Reference
Contents
Algorithms
DPMM.fit — Function.fit(X::AbstractMatrix; algorithm=DEFAULT_ALGO, ncpu=1, T=3000, benchmark=false, scene=nothing, o...)fit is the main function of DPMM.jl which clusters given data matrix where columns are data points.
The output is the labels for each data point.
Default clustering algorithm is SplitMergeAlgorithm
Keywords:
- ncpu=1: the number of parallel workers.
- T=3000: iteration count
- benchmarks=false: if true returns elapsed time
- scene=nothing: plot scene for visualization. see- setup_scene
- o... : other keyword argument specific to - algorithm
DPMM.DPMMAlgorithm — Type.DPMMAlgorithm{P}Abstract base class for algorithms
P stands for parallel.
Each subtype should provide the following methods:
- AlgoType(X::AbstractMatrix; o...)` : constructor
- random_labels(X::AbstractMatrix,algo::AlgoType{P}) where P: random label generator
- create_clusters(X::AbstractMatrix,algo::AlgoType{P},labels) where P: initial clusters
- empty_cluster(algo::AlgoType) where P: an empty cluster (may be nothing)
- run!(algo::AlgoType{P}, X, labels, clusters, emptycluster;o...) where P: run! modifies labels
Other generic functions is implemented on top of these core functions.
DPMM.CollapsedAlgorithm — Type.CollapsedAlgorithm{P,Q} <: DPMMAlgorithm{P}Run it by:
labels = fit(X; algorithm = CollapsedAlgorithm, quasi=false, ncpu=1, T=1000, keywords...)P stands for parallel, Q stands for quasi.
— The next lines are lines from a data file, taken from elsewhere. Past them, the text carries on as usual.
(** * Victus MC Store API: the product catalogue and the order builder

    A shallow embedding of [main.py]: the two store endpoints
    [get_products] and [create_order], the Python values they handle
    (JSON request values, binary64 floats, unbounded integers), and the
    document store they write to. *)

From Stdlib Require Import ZArith Floats.SpecFloat.
From stdpp Require Import gmap strings list fin_maps pretty.

Local Open Scope Z_scope.

(** ** Binary64 arithmetic

    Python's [float] is IEEE-754 binary64.  The operations are the ones of
    [SpecFloat] at precision 53 and maximal exponent 1024, rounding to
    nearest, ties to even. *)

Module F64.

Abbreviation float := spec_float.

Definition prec : Z := 53.
Definition emax : Z := 1024.

Definition zero : float := S754_zero false.
Definition add : float → float → float := SFadd prec emax.
Definition mul : float → float → float := SFmul prec emax.
Definition ltb : float → float → bool := SFltb.
Definition leb : float → float → bool := SFleb.
Definition valid : float → bool := valid_binary prec emax.

(** The float nearest to the integer [z]; an infinity when [z] is out of
  range. *)
Definition of_Z (z : Z) : float := binary_normalize prec emax z 0 false.

(** The float nearest to the rational [num / den], for [0 ≤ num] and
  [0 < den], with sign [s]: what a decimal literal denotes, and what
  converting a decimal string yields. *)
Definition nearest (s : bool) (num den : Z) : float :=
match num with
| Zpos _ =>
    let '(q, e, l) := SFdiv_core_binary prec emax num 0 den 0 in
    binary_round_aux prec emax s q e l
| _ => S754_zero s
end.

(** A decimal literal [digits · 10^-scale], such as [9.99 = dec 999 2]. *)
Definition dec (digits : Z) (scale : nat) : float :=
nearest (digits <? 0) (Z.abs digits) (10 ^ Z.of_nat scale).

(** Truncation toward zero of a finite float: the integer part of
  [± m · 2^e]. *)
Definition trunc (s : bool) (m : positive) (e : Z) : Z :=
let n := cond_Zopp s (Zpos m) in
if 0 <=? e then n * 2 ^ e else Z.quot n (2 ^ (- e)).

(** [num / den] rounded to the nearest integer, ties to the even one
  ([0 ≤ num], [0 < den]). *)
Definition round_half_even (num den : Z) : Z :=
let q := num / den in
let r := num mod den in
match 2 * r ?= den with
| Lt => q
| Gt => q + 1
| Eq => if Z.even q then q else q + 1
end.

End F64.

Import F64.

(** ** Python values *)

(** The values a request body or a stored document can hold: the JSON
    values, and the two store-side types [ObjectId] and [datetime], each
    carried by its string rendering. *)
#[warnings="-register-all"]
Inductive pyval :=
  | PNone
  | PBool (b : bool)
  | PInt (z : Z)
  | PFloat (f : float)
  | PStr (s : string)
  | PList (l : list pyval)
  | PDict (d : gmap string pyval)
  | PObjectId (hex : string)
  | PDatetime (iso : string).

Abbreviation dict := (gmap string pyval).

(** The exceptions the conversions raise. *)
Inductive exn := TypeError | ValueError | OverflowError.

Inductive res (A : Type) :=
  | Ret (a : A)
  | Raise (e : exn).
Arguments Ret {A} a.
Arguments Raise {A} e.

#[global] Instance res_ret : MRet res := @Ret.
#[global] Instance res_bind : MBind res := λ A B k x,
  match x with
  | Ret a => k a
  | Raise e => Raise e
  end.

(** The parts of the interpreter's builtins that are not spelled out
    here: parsing a string as an integer or as a float ([None] stands for
    the [ValueError] of a malformed literal), and the rendering of floats
    and containers by [str]. *)
Record Builtins := {
  int_of_str : string → option Z;
  float_of_str : string → option float;
  str_other : pyval → string;
}.

Section Conversions.
Variable B : Builtins.

(** [bool(v)]. *)
Definition py_truthy (v : pyval) : bool :=
  match v with
  | PNone => false
  | PBool b => b
  | PInt z => negb (z =? 0)
  | PFloat (S754_zero _) => false
  | PFloat _ => true
  | PStr s => negb (String.eqb s "")
  | PList l => negb (Nat.eqb (length l) 0)
  | PDict d => negb (Nat.eqb (size d) 0)
  | PObjectId _ | PDatetime _ => true
  end.

(** [a or b]. *)
Definition py_or (a b : pyval) : pyval := if py_truthy a then a else b.

(** [str(v)].  Integers of a request come out of the JSON decoder, so
    they are within the interpreter's limit for decimal rendering. *)
Definition py_str (v : pyval) : string :=
  match v with
  | PNone => "None"
  | PBool true => "True"
  | PBool false => "False"
  | PInt z => pretty z
  | PStr s => s
  | PObjectId hex => hex
  | PDatetime iso => iso
  | PFloat _ | PList _ | PDict _ => str_other B v
  end.

(** [int(v)]: floats are truncated toward zero. *)
Definition py_int (v : pyval) : res Z :=
  match v with
  | PBool b => Ret (if b then 1 else 0)
  | PInt z => Ret z
  | PFloat S754_nan => Raise ValueError
  | PFloat (S754_infinity _) => Raise OverflowError
  | PFloat (S754_zero _) => Ret 0
  | PFloat (S754_finite s m e) => Ret (trunc s m e)
  | PStr s =>
      match int_of_str B s with
      | Some z => Ret z
      | None => Raise ValueError
      end
  | PNone | PList _ | PDict _ | PObjectId _ | PDatetime _ => Raise TypeError
  end.

(** Conversion of an integer to a float, as arithmetic between the two
    does it: [OverflowError] when the integer is out of range. *)
Definition int_to_float (z : Z) : res float :=
  match of_Z z with
  | S754_infinity _ => Raise OverflowError
  | f => Ret f
  end.

(** [float(v)]. *)
Definition py_float (v : pyval) : res float :=
  match v with
  | PBool b => Ret (of_Z (if b then 1 else 0))
  | PInt z => int_to_float z
  | PFloat f => Ret f
  | PStr s =>
      match float_of_str B s with
      | Some f => Ret f
      | None => Raise ValueError
      end
  | PNone | PList _ | PDict _ | PObjectId _ | PDatetime _ => Raise TypeError
  end.

(** [q * p] for an integer [q] and a float [p]. *)
Definition int_mul_float (q : Z) (p : float) : res float :=
  fq ← int_to_float q; Ret (mul fq p).

End Conversions.

(** [round(x, ndigits)] for a float and [0 ≤ ndigits]: the float nearest
    to the decimal with [ndigits] fractional digits nearest to [x], ties
    to even at both steps.  Infinities, NaN and zeros round to
    themselves, and so does every float once [ndigits] exceeds 323. *)
Definition py_round (x : float) (ndigits : nat) : float :=
  match x with
  | S754_finite s m e =>
      if (323 <? ndigits)%nat then x
      else
        let p10 := 10 ^ Z.of_nat ndigits in
        let num := Zpos m * p10 * 2 ^ Z.max e 0 in
        let den := 2 ^ Z.max (- e) 0 in
        nearest s (round_half_even num den) p10
  | _ => x
  end.

(** ** The document store *)

(** A store failure, as [create_document] may raise it. *)
Inductive store_error := StoreError.

(** Modelled from the spec: the [database] module ([db],
    [create_document], [get_documents]) is not part of the sources.  The
    store is a set of named collections, each a sequence of documents in
    insertion order.  Inserting assigns the document an opaque identifier
    and a creation timestamp; an insertion may fail, and then stores
    nothing.  Which of the coming insertions fail is the environment's
    choice: [insert_failures] scripts it, one flag per insertion still to
    come, none meaning success. *)
Record store := {
  collections : gmap string (list dict);
  next_id : N;
  now : string;
  insert_failures : list bool;
}.

(** [db[name]], all its documents. *)
Definition collection (s : store) (name : string) : list dict :=
  default [] (collections s !! name).

(** [db[name].count_documents({})]. *)
Definition count_documents (s : store) (name : string) : Z :=
  Z.of_nat (length (collection s name)).

(** Modelled from the spec: [insert(collection, document) → id]. *)
Definition create_document (s : store) (name : string) (data : dict)
    : (store_error + string) * store :=
  match insert_failures s with
  | true :: rest =>
      (inl StoreError,
       {| collections := collections s; next_id := next_id s; now := now s;
          insert_failures := rest |})
  | _ =>
      let oid := pretty (next_id s) in
      let doc :=
        <["_id" := PObjectId oid]> (<["created_at" := PDatetime (now s)]> data) in
      (inr oid,
       {| collections := <[name := collection s name ++ [doc]]> (collections s);
          next_id := N.succ (next_id s); now := now s;
          insert_failures := tail (insert_failures s) |})
  end.

(** Modelled from the spec: [find(collection, filter, projection)] with the
    empty filter and no limit, the only way [main.py] calls it. *)
Definition get_documents (s : store) (name : string) : list dict :=
  collection s name.

(** ** Requests and responses *)

Record CreateOrderRequest := {
  items : list dict;
  buyer_email : option string;
  buyer_username : option string;
  note : option string;
}.

(** Modelled from the spec: the [schemas] module is not part of the
    sources.  An order has the fields of section 3 of the specification,
    and is stored as the document of these fields.  The specification
    describes no refusal by the schema, so building an order from lines
    that passed the loop is total. *)
Module OrderSchema.
Record t := {
  items : list dict;
  subtotal : float;
  buyer_email : option string;
  buyer_username : option string;
  note : option string;
}.

Definition opt_str (o : option string) : pyval := from_option PStr PNone o.

Definition model_dump (o : t) : dict :=
  <["items" := PList (PDict <$> items o)]>
  (<["subtotal" := PFloat (subtotal o)]>
  (<["buyer_email" := opt_str (buyer_email o)]>
  (<["buyer_username" := opt_str (buyer_username o)]>
  (<["note" := opt_str (note o)]> ∅)))).
End OrderSchema.

(** What an endpoint does: answer, raise an [HTTPException], or let an
    exception of the store escape. *)
Inductive response (A : Type) :=
  | Ok (body : A)
  | HTTPException (status_code : Z) (detail : string)
  | Uncaught (e : store_error).
Arguments Ok {A} body.
Arguments HTTPException {A} status_code detail.
Arguments Uncaught {A} e.

Record order_reply := { ok : bool; order_id : string }.

(** ** The product catalogue *)

Definition DEFAULT_PRODUCTS : list dict := [
  list_to_map [
    ("title", PStr "VIP Rank");
    ("description", PStr "Purple tag, daily crate, /fly, and more perks.");
    ("price", PFloat (dec 999 2));
    ("category", PStr "ranks");
    ("in_stock", PBool true);
    ("sku", PStr "RANK_VIP");
    ("image", PStr "https://i.imgur.com/7gW5a8W.png");
    ("badge", PStr "Popular") ];
  list_to_map [
    ("title", PStr "MVP Rank");
    ("description", PStr "All VIP perks plus extra kits and boosters.");
    ("price", PFloat (dec 1999 2));
    ("category", PStr "ranks");
    ("in_stock", PBool true);
    ("sku", PStr "RANK_MVP");
    ("image", PStr "https://i.imgur.com/3wM3q6B.png");
    ("badge", PStr "Best Value") ];
  list_to_map [
    ("title", PStr "Legend Rank");
    ("description", PStr "Ultimate status, cosmetics, and exclusive features.");
    ("price", PFloat (dec 3999 2));
    ("category", PStr "ranks");
    ("in_stock", PBool true);
    ("sku", PStr "RANK_LEGEND");
    ("image", PStr "https://i.imgur.com/8F9mTnE.png");
    ("badge", PStr "Premium") ];
  list_to_map [
    ("title", PStr "Keys Bundle");
    ("description", PStr "10x Galaxy Crate Keys.");
    ("price", PFloat (dec 799 2));
    ("category", PStr "keys");
    ("in_stock", PBool true);
    ("sku", PStr "KEYS_GALAXY_10");
    ("image", PStr "https://i.imgur.com/0kCqf3L.png");
    ("badge", PNone) ]
].

Definition COLLECTION_PRODUCTS : string := "product".
Definition COLLECTION_ORDERS : string := "order".

Section Endpoints.
Variable B : Builtins.

(** The seeding loop: each default product is inserted, and a failed
    insertion is passed over. *)
Definition seed_products (s : store) : store :=
  foldl (λ s p, (create_document s COLLECTION_PRODUCTS p).2) s DEFAULT_PRODUCTS.

(** [if key in p: p[key] = str(p[key])]. *)
Definition stringify (key : string) (p : dict) : dict :=
  match p !! key with
  | Some v => <[key := PStr (py_str B v)]> p
  | None => p
  end.

(** The body of the loop over the products read back. *)
Definition public_product (p : dict) : dict :=
  let p :=
    match p !! "_id" with
    | Some v => <["id" := PStr (py_str B v)]> (delete "_id" p)
    | None => p
    end in
  stringify "updated_at" (stringify "created_at" p).

Definition get_products (db : option store)
    : response (list dict) * option store :=
  match db with
  | None => (HTTPException 500 "Database not configured", db)
  | Some s =>
      let count := count_documents s COLLECTION_PRODUCTS in
      let s := if count =? 0 then seed_products s else s in
      let products := get_documents s COLLECTION_PRODUCTS in
      (Ok (public_product <$> products), Some s)
  end.

(** ** The order builder *)

(** [item.get(key, default)]. *)
Definition get (item : dict) (key : string) (dflt : pyval) : pyval :=
  default dflt (item !! key).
Quasi algorithm updates the clusters only in the end of each iteration. Parallel algorithm is valid for quasi-collapsed algorithm only. The number of workers can passed by ncpu keyword argument to fit or run! functions
Provides following methods:
- CollapsedAlgorithm(X::AbstractMatrix{T}; modelType=_default_model(T), α=1, ninit=1, parallel=false, quasi=false, o...)
- random_labels(X::AbstractMatrix, algo::CollapsedAlgorithm) where P
- create_clusters(X::AbstractMatrix, algo::CollapsedAlgorithm,labels) where P
- empty_cluster(algo::CollapsedAlgorithm) where P : an empty cluster
- run!(algo::CollapsedAlgorithm{P,Q}, X, labels, clusters, cluster0; o...) where {P,Q}
Other generic functions are implemented on top of these core functions.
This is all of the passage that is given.